## PROVIDED DATA
(* ===== verification/PointerResolver.v ===== *)
(** [core/address/PointerResolver]: following a pointer path through memory. *)

From S2P Require Import Prelude CppStd Common X64PageTable MemoryBackend MockMemoryBackend.

Record AddressPointerPath := mkAddressPointerPath {
  path_space : MemorySpace;
  base_address : Z;
  offsets : list Z;      (* [std::int64_t] *)
  pointer_size : Z       (* [std::uint32_t] *)
}.

Definition kMaxDepth : Z := 32.

Section PointerResolver.
Context {B : Type} `{IMemoryBackend B}.

Definition resolver_error {T} (c : ErrorCode) (msg : string) : Result T :=
  Failure (MakeError c msg "PointerResolver::Resolve").

(** One offset added to an address, as both the intermediate and the final step
    of the loop do it; [what] names the step in the error messages. *)
Definition add_offset (what : string) (pointer_size address offset : Z) : Result Z :=
  match
    if 0 <=? offset then
      if u64_max - u64 offset <? address then
        resolver_error AddressOverflow ("Pointer-path " +:+ what +:+ " overflowed")
      else Success (u64 (address + u64 offset))
    else
      let magnitude := u64 (u64 (- (offset + 1)) + 1) in
      if address <? magnitude then
        resolver_error AddressOverflow ("Pointer-path " +:+ what +:+ " underflowed")
      else Success (u64 (address - magnitude))
  with
  | Failure e => Failure e
  | Success current =>
      if (pointer_size =? 4) && (u32_max <? current) then
        resolver_error AddressOverflow "32-bit pointer-path result exceeded the address width"
      else Success current
  end.

(** The pointer stored at [current]. *)
Definition read_pointer (space : MemorySpace) (pointer_size current : Z) (b : B)
    : Result Z * B :=
  match ReadMemory space current pointer_size b with
  | (Failure e, b) => (Failure e, b)
  | (Success bytes, b) =>
      if negb (sizeZ bytes =? pointer_size) then
        (resolver_error ShortRead "Pointer read returned fewer bytes than requested", b)
      else
        let pointer := le_value bytes in
        if pointer =? 0 then
          (resolver_error NotFound "Pointer path encountered a null intermediate pointer", b)
        else (Success pointer, b)
  end.

Fixpoint resolve_loop (space : MemorySpace) (pointer_size current : Z) (offsets : list Z) (b : B)
    : Result Z * B :=
  match offsets with
  | [] => (Success current, b)
  | [offset] => (add_offset "final offset" pointer_size current offset, b)
  | offset :: rest =>
      match read_pointer space pointer_size current b with
      | (Failure e, b) => (Failure e, b)
      | (Success pointer, b) =>
          match add_offset "offset" pointer_size pointer offset with
          | Failure e => (Failure e, b)
          | Success current => resolve_loop space pointer_size current rest b
          end
      end
  end.

Definition Resolve (path : AddressPointerPath) (b : B) : Result Z * B :=
  if negb (pointer_size path =? 4) && negb (pointer_size path =? 8) then
    (resolver_error InvalidArgument "Pointer size must be 4 or 8 bytes", b)
  else if (base_address path =? 0) || (kMaxDepth <? sizeZ (offsets path)) ||
          ((pointer_size path =? 4) && (u32_max <? base_address path)) then
    (Failure (MakeErrorFull
       (if kMaxDepth <? sizeZ (offsets path) then LimitReached else InvalidArgument)
       "Pointer path has an invalid base address or exceeds the depth cap"
       "PointerResolver::Resolve" 0 kMaxDepth (sizeZ (offsets path))), b)
  else if match kind (path_space path) with
          | Physical | KernelVirtual => negb (pid (path_space path) =? 0)
          | ProcessVirtual => false
          end then
    (resolver_error InvalidArgument "Non-process pointer paths must not carry a PID", b)
  else if match kind (path_space path) with
          | Physical | KernelVirtual => false
          | ProcessVirtual => pid (path_space path) =? 0
          end then
    (resolver_error InvalidArgument "Process pointer paths require a non-zero PID", b)
  else
    match offsets path with
    | [] => (Success (base_address path), b)
    | _ => resolve_loop (path_space path) (pointer_size path) (base_address path) (offsets path) b
    end.

(** ** Specification *)

(** The addresses a path of this width may visit. *)
Definition address_max (pointer_size : Z) : Z := if pointer_size =? 4 then u32_max else u64_max.

(** Following offsets in exact integer arithmetic: every offset but the last is
    added to the non-null pointer read at the current address, the last one to
    the current address itself, and no sum leaves the address range. *)
Inductive follows (space : MemorySpace) (pointer_size : Z) : Z → list Z → B → Z → B → Prop :=
  | follows_last current offset b :
      0 ≤ current + offset ≤ address_max pointer_size →
      follows space pointer_size current [offset] b (current + offset) b
  | follows_deref current offset rest b bytes b1 final b' :
      rest ≠ [] →
      ReadMemory space current pointer_size b = (Success bytes, b1) →
      sizeZ bytes = pointer_size → le_value bytes ≠ 0 →
      0 ≤ le_value bytes + offset ≤ address_max pointer_size →
      follows space pointer_size (le_value bytes + offset) rest b1 final b' →
      follows space pointer_size current (offset :: rest) b final b'.

Definition is_i64 (x : Z) : Prop := - 2 ^ 63 ≤ x < 2 ^ 63.

(** The field types of a path. *)
Definition path_typed (p : AddressPointerPath) : Prop :=
  is_u64 (base_address p) ∧ Forall is_i64 (offsets p).

Definition path_valid (p : AddressPointerPath) : Prop :=
  (pointer_size p = 4 ∨ pointer_size p = 8) ∧
  0 < base_address p ≤ address_max (pointer_size p) ∧ sizeZ (offsets p) ≤ kMaxDepth ∧
  (kind (path_space p) = ProcessVirtual ↔ pid (path_space p) ≠ 0).

Lemma add_offset_exact what psz a offset r :
  is_u64 a → is_i64 offset → add_offset what psz a offset = Success r ↔
  r = a + offset ∧ 0 ≤ a + offset ≤ address_max psz.
Proof.
  unfold is_u64, is_i64, add_offset, address_max. intros Ha Ho.
  assert (2 ^ 63 = 9223372036854775808) as E by done. rewrite E in Ho.
  assert (∀ x, 0 ≤ x ≤ 18446744073709551615 → u64 x = x) as Hid by (intros; by apply u64_id).
  assert (∀ c, (if (psz =? 4) && (4294967295 <? c) then resolver_error AddressOverflow
    "32-bit pointer-path result exceeded the address width" else Success c) = Success r ↔
    r = c ∧ (psz = 4 → c ≤ 4294967295)) as Hw.
  { intros c. destruct (Z.eqb_spec psz 4), (Z.ltb_spec 4294967295 c); simpl;
      (split; [intros Hs; simplify_eq; lia|intros [-> ?]; done || lia]). }
  destruct (Z.leb_spec 0 offset).
  - rewrite (Hid offset) by lia. destruct (Z.ltb_spec (18446744073709551615 - offset) a).
    + split; [done|]. destruct (psz =? 4); lia.
    + rewrite Hw, Hid by lia. destruct (Z.eqb_spec psz 4); lia.
  - rewrite (Hid (- (offset + 1))), Hid by lia. destruct (Z.ltb_spec a (- (offset + 1) + 1)).
    + split; [done|]. lia.
    + rewrite Hw, Hid by lia. destruct (Z.eqb_spec psz 4); lia.
Qed.

Lemma read_pointer_exact space psz current b pointer b1 :
  read_pointer space psz current b = (Success pointer, b1) ↔
  ∃ bytes, ReadMemory space current psz b = (Success bytes, b1) ∧ sizeZ bytes = psz ∧
    le_value bytes ≠ 0 ∧ pointer = le_value bytes.
Proof.
  unfold read_pointer. destruct (ReadMemory space current psz b) as [[bytes|e] b2].
  2:{ split; [done|]. intros (? & ? & _). simplify_eq. }
  destruct (Z.eqb_spec (sizeZ bytes) psz), (Z.eqb_spec (le_value bytes) 0); simpl;
    (split; [intros; simplify_eq; eauto|intros (? & ? & ? & ? & ?); simplify_eq; done]).
Qed.

Lemma resolve_loop_exact space psz current offs b a b' :
  psz = 4 ∨ psz = 8 → is_u64 current → Forall is_i64 offs → offs ≠ [] →
  resolve_loop space psz current offs b = (Success a, b') ↔ follows space psz current offs b a b'.
Proof.
  intros Hp. revert current b.
  induction offs as [|offset offs IH]; intros current b Hc Ho Hne; [done|].
  inversion Ho as [|?? Hoff Hoffs]; subst. destruct offs as [|o2 offs]; cbn [resolve_loop].
  - split.
    + intros [= Ha ->]. apply add_offset_exact in Ha as [-> ?]; [|done..]. by constructor.
    + intros Hf. inversion Hf; subst; [|done].
      f_equal. by apply add_offset_exact.
  - split.
    + destruct (read_pointer space psz current b) as [[pointer|e] b1] eqn:Hr; [|done].
      apply read_pointer_exact in Hr as (bytes & Hrd & Hs & Hnz & ->).
      pose proof (le_value_u64 bytes ltac:(lia)) as Hu.
      destruct (add_offset _ _ _ _) as [next|e] eqn:Ha; [|done].
      apply add_offset_exact in Ha as [-> Hr']; [|done..].
      intros Hl. apply IH in Hl; [by econstructor| |done|done].
      unfold is_u64, address_max in *. destruct (psz =? 4); lia.
    + intros Hf. inversion Hf as [|? ? ? ? bytes b1 ? ? _ Hrd Hs Hnz Hr' Hrest]; subst.
      rewrite (proj2 (read_pointer_exact _ _ _ _ (le_value bytes) b1)) by eauto.
      pose proof (le_value_u64 bytes ltac:(lia)) as Hu.
      rewrite (proj2 (add_offset_exact "offset" _ _ offset _ Hu Hoff)) by done.
      apply IH; [|done..]. unfold is_u64, address_max in *. destruct (_ =? 4); lia.
Qed.

Lemma Resolve_valid p b a b' :
  is_u64 (base_address p) → Resolve p b = (Success a, b') → path_valid p.
Proof.
  unfold is_u64, Resolve, path_valid, address_max. intros Hb Hr.
  destruct (negb _ && negb _) eqn:Hp; [done|]. destruct (_ || _ || _) eqn:Hg; [done|].
  apply orb_false_iff in Hg as [[Hg1 Hg2]%orb_false_iff Hg3].
  assert (pointer_size p = 4 ∨ pointer_size p = 8) as Hpsz.
  { apply andb_false_iff in Hp as [Hp|Hp]; apply negb_false_iff, Z.eqb_eq in Hp; auto. }
  apply Z.eqb_neq in Hg1. apply Z.ltb_ge in Hg2.
  split; [done|]. split_and!; [lia| |done|..].
  - destruct (pointer_size p =? 4); [|lia]. by apply Z.ltb_ge in Hg3.
  - destruct (kind _), (Z.eqb_spec (pid (path_space p)) 0); done.
Qed.
End PointerResolver.

(** [C37] Following a pointer path is exact: [Resolve] succeeds with an address just
    when the path is well formed and following its offsets in unbounded integer
    arithmetic, through pointers read from memory of which none is null, never
    leaves the address range of its pointer width and ends at that address.
    Signed offsets down to the smallest [int64_t] are handled without wrap-around. *)
Theorem Resolve_exact {B} `{IMemoryBackend B} p (b : B) a b' :
  path_typed p →
  Resolve p b = (Success a, b') ↔
  path_valid p ∧
  ((offsets p = [] ∧ a = base_address p ∧ b' = b) ∨
   follows (path_space p) (pointer_size p) (base_address p) (offsets p) b a b').
Proof.
  intros [Hb Ho]. split.
  - intros Hr. pose proof (Resolve_valid _ _ _ _ Hb Hr) as Hv. split; [done|].
    unfold Resolve in Hr.
    repeat match type of Hr with (if ?c then _ else _) = _ => destruct c; [done|] end.
    destruct (offsets p) as [|o os] eqn:E; [left; by simplify_eq|right].
    apply resolve_loop_exact in Hr; [done|apply Hv|done|done|done].
  - intros [Hv Hf]. unfold Resolve. destruct Hv as (Hp & Hr & Hd & Hs).
    replace (negb (pointer_size p =? 4) && negb (pointer_size p =? 8)) with false.
    2:{ symmetry. destruct Hp as [-> | ->]; done. }
    replace ((base_address p =? 0) || _ || _) with false.
    2:{ symmetry. rewrite !orb_false_iff, Z.eqb_neq, Z.ltb_ge. split_and!; [lia|done|].
        unfold address_max in Hr. destruct (pointer_size p =? 4); [|done]. apply Z.ltb_ge. lia. }
    destruct Hf as [(E & -> & ->)|Hf].
    + rewrite E. destruct (kind _), (Z.eqb_spec (pid (path_space p)) 0); simpl; try done; naive_solver.
    + assert (offsets p ≠ []) as Hne by (by inversion Hf).
      rewrite <- (resolve_loop_exact _ _ _ _ _ _ _ Hp Hb Ho Hne) in Hf.
      destruct (offsets p); [done|].
      destruct (kind _), (Z.eqb_spec (pid (path_space p)) 0); simpl; try done; naive_solver.
Qed.

(** A 32-bit physical path: the pointer at 0x100010 is 0x100000, 8 bytes further
    the path ends 12 bytes back. *)
Definition demo_pointer_memory : MockMemoryBackend :=
  foldl (λ b '(a, v), Mock_Mutate a v b) ((Mock_Open make_MockMemoryBackend).2)
    [(0x100010, 0); (0x100011, 0); (0x100012, 0x10); (0x100013, 0)].
Definition demo_path : AddressPointerPath :=
  mkAddressPointerPath PhysicalSpace 0x100010 [8; -12] 4.

Lemma Resolve_exact_witness :
  ∃ b', follows PhysicalSpace 4 0x100010 [8; -12] demo_pointer_memory 0xFFFFC b'.
Proof.
  exists (Resolve demo_path demo_pointer_memory).2.
  destruct (proj1 (Resolve_exact demo_path demo_pointer_memory 0xFFFFC
    (Resolve demo_path demo_pointer_memory).2 ltac:(split; [done|repeat constructor; done])))
    as [_ [[? _]|Hf]].
  - vm_compute. reflexivity.
  - discriminate.
  - exact Hf.
Defined.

## EXERCISE BRIEF
Everything from the line with "apply IH; [|done..]." through the line with "unfold is_u64, Resolve, path_valid, address_max." in the listing above must be retyped exactly, with nothing added.

## RESULT OF THE TASK
      apply IH; [|done..]. unfold is_u64, address_max in *. destruct (_ =? 4); lia.
Qed.

Lemma Resolve_valid p b a b' :
  is_u64 (base_address p) → Resolve p b = (Success a, b') → path_valid p.
Proof.
  unfold is_u64, Resolve, path_valid, address_max. intros Hb Hr.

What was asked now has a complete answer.